Nouvelle approche du quatrième Évangile

L'enjeu inter-ecclésial de son édition et les implications pour tout dialogue

Nouvelle approche du quatrième Évangile

Cet essai sur le quatrième évangile répond à plusieurs questions à la fois. Il y a un problème d’ordre littéraire : comment ce texte s’organise-t-il, quelle est au juste sa composition et le but poursuivi ? Cette analyse ouvrira la porte sur une deuxième interrogation, d’ordre à la fois historique et théologique. Cet auteur/éditeur fait parler Jésus d’une façon très originale.
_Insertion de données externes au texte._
Definition ShrinkCapacityIfNecessary d : res (circular_deque T) :=
  if bool_decide (capacity d <= kCircularBufferInitialCapacity)%nat then Ok d else
  let sz := Deque_size d in
  let empty_spaces := (capacity d - sz)%nat in
  if bool_decide (empty_spaces < sz)%nat then Ok d else
  let new_capacity := Nat.max kCircularBufferInitialCapacity (sz + sz / 4) in
  if bool_decide (new_capacity < capacity d)%nat then SetCapacityTo d new_capacity else Ok d.

Definition DestructRange d (b e : nat) : res (circular_deque T) :=
  let set buf := mkDeque buf (begin_ d) (end_ d) (generation_ d) in
  if bool_decide (e = b) then Ok d
  else if bool_decide (b < e)%nat then
    buf ← VB_DestructRange (buffer_ d) b e; Ok (set buf)
  else
    buf ← VB_DestructRange (buffer_ d) b (cap d);
    buf ← VB_DestructRange buf 0 e; Ok (set buf).

Definition ClearRetainCapacity d : res (circular_deque T) :=
  d ← DestructRange d (begin_ d) (end_ d);
  Ok (IncrementGeneration (mkDeque (buffer_ d) 0 0 (generation_ d))).

Definition reserve d (new_capacity : nat) : res (circular_deque T) :=
  if bool_decide (capacity d < new_capacity)%nat then SetCapacityTo d new_capacity else Ok d.

(** An empty deque keeps [begin_] and [end_] although its buffer is gone. *)
Definition shrink_to_fit d : res (circular_deque T) :=
  if Deque_empty d then
    if bool_decide (cap d = 0%nat) then Ok d
    else _ ← free_block (buffer_ d); Ok (mkDeque [] (begin_ d) (end_ d) (generation_ d))
  else SetCapacityTo d (Deque_size d).

Definition Deque_clear d : res (circular_deque T) :=
  d ← ClearRetainCapacity d; _ ← free_block (buffer_ d); Ok (mkDeque [] (begin_ d) (end_ d) (generation_ d)).

(** ** Accessors *)
Definition at_ d (i : nat) : res T :=
  _ ← assert_ (bool_decide (i < Deque_size d)%nat);
  let right_size := (cap d - begin_ d)%nat in
  let j := if bool_decide (begin_ d <= end_ d)%nat || bool_decide (i < right_size)%nat
           then (begin_ d + i)%nat else (i - right_size)%nat in
  _ ← slot (buffer_ d) j;
  match buffer_ d !! j with Some (Some v) => Ok v | _ => Undef end.

Definition front d : res T :=
  _ ← assert_ (negb (Deque_empty d)); _ ← slot (buffer_ d) (begin_ d);
  match buffer_ d !! begin_ d with Some (Some v) => Ok v | _ => Undef end.

Definition back d : res T :=
  _ ← assert_ (negb (Deque_empty d)); it ← Decrement d (Deque_end d); deref d it.

(** ** Begin and end *)

(** Both return the new element. *)
Definition emplace_front d v : res (circular_deque T) :=
  d ← ExpandCapacityIfNecessary d 1;
  let b := if bool_decide (begin_ d = 0%nat) then (cap d - 1)%nat else (begin_ d - 1)%nat in
  let d := IncrementGeneration (mkDeque (buffer_ d) b (end_ d) (generation_ d)) in
  buf ← construct (buffer_ d) b v;
  let d := mkDeque buf b (end_ d) (generation_ d) in
  _ ← front d;
  Ok d.

Definition emplace_back d v : res (circular_deque T) :=
  d ← ExpandCapacityIfNecessary d 1;
  buf ← construct (buffer_ d) (end_ d) v;
  let e := if bool_decide (end_ d = (cap d - 1)%nat) then 0%nat else (end_ d + 1)%nat in
  let d := IncrementGeneration (mkDeque buf (begin_ d) e (generation_ d)) in
  _ ← back d;
  Ok d.

Definition push_front d v : res (circular_deque T) := emplace_front d v.
Definition push_back d v : res (circular_deque T) := emplace_back d v.

Definition pop_front d : res (circular_deque T) :=
  _ ← assert_ (negb (bool_decide (Deque_size d = 0%nat)));
  buf ← VB_DestructRange (buffer_ d) (begin_ d) (begin_ d + 1);
  let b := (begin_ d + 1)%nat in
  let b := if bool_decide (b = length buf) then 0%nat else b in
  d ← ShrinkCapacityIfNecessary (mkDeque buf b (end_ d) (generation_ d));
  Ok (IncrementGeneration d).

Definition pop_back d : res (circular_deque T) :=
  _ ← assert_ (negb (bool_decide (Deque_size d = 0%nat)));
  let e := if bool_decide (end_ d = 0%nat) then (cap d - 1)%nat else (end_ d - 1)%nat in
  buf ← VB_DestructRange (buffer_ d) e (e + 1);
  d ← ShrinkCapacityIfNecessary (mkDeque buf (begin_ d) e (generation_ d));
  Ok (IncrementGeneration d).

(** ** Size and assignment *)

(** [emplace_back] or [push_front] for each of the values. *)
Fixpoint emplace_backs d (vs : list T) : res (circular_deque T) :=
  match vs with [] => Ok d | v :: vs => d ← emplace_back d v; emplace_backs d vs end.
Fixpoint push_fronts d (vs : list T) : res (circular_deque T) :=
  match vs with [] => Ok d | v :: vs => d ← push_front d v; push_fronts d vs end.

(** [while (size() < count) emplace_back(value)]: every round adds one element. *)
Fixpoint resize_loop (fuel : nat) d (count : nat) v : res (circular_deque T) :=
  match fuel with
  | O => Undef
  | S fuel => if bool_decide (Deque_size d < count)%nat
              then d ← emplace_back d v; resize_loop fuel d count v else Ok d
  end.

Definition resize d (count : nat) v : res (circular_deque T) :=
  d ← (if bool_decide (Deque_size d < count)%nat then
         d ← ExpandCapacityIfNecessary d (count - Deque_size d);
         resize_loop (S count) d count v
       else if bool_decide (count < Deque_size d)%nat then
         _ ← defined (negb (bool_decide (cap d = 0%nat)));
         let new_end := ((begin_ d + count) mod cap d)%nat in
         d ← DestructRange d new_end (end_ d);
         ShrinkCapacityIfNecessary (mkDeque (buffer_ d) (begin_ d) new_end (generation_ d))
       else Ok d);
  Ok (IncrementGeneration d).

Definition assign_fill d (count : nat) v : res (circular_deque T) :=
  d ← ClearRetainCapacity d;
  d ← reserve d count;
  d ← emplace_backs d (replicate count v);
  Ok (IncrementGeneration d).

Definition assign_range d (vs : list T) : res (circular_deque T) :=
  d ← ClearRetainCapacity d;
  d ← emplace_backs d vs;
  Ok (IncrementGeneration d).

(** ** Insertion and removal *)

(** The loop of [MakeRoomFor], from right to left. *)
Fixpoint room_loop (fuel : nat) d (src dest insert_begin : iterator) : res (circular_deque T) :=
  match fuel with
  | O => Undef
  | S fuel =>
      stop ← iter_eq src insert_begin;
      if (stop : bool) then Ok d else
      src ← Decrement d src;
      dest ← Decrement d dest;
      buf ← MoveOne (buffer_ d) (index_ src) (index_ dest);
      room_loop fuel (mkDeque buf (begin_ d) (end_ d) (generation_ d)) src dest insert_begin
  end.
Cela ouvre le dossier sur l’historicité du quatrième évangile. Jusqu’où ce témoin du disciple bien-aimé, lui-même présenté comme témoin tout proche de Jésus, est-il en toute rigueur fiable ? Cette deuxième question ne serait pas si importante si nous n’avions qu’à ruminer pour nous-mêmes la grande tradition chrétienne. Le grand défi devant lequel nous nous trouvons en ce début du XXIe siècle, c’est d’arriver à dialoguer avec qui n’est pas chrétien du tout. Le vrai point de départ de notre recherche est ce qui s’ouvre dans la dernière question signalée : il nous faut dialoguer. Ce qui implique que nous devons privilégier ce qui favorise les dispositions d’esprit et de coeur pour entrer en relation avec autrui. La finalité n’est rien de moins que la paix entre les religions, gage et condition de la paix universelle.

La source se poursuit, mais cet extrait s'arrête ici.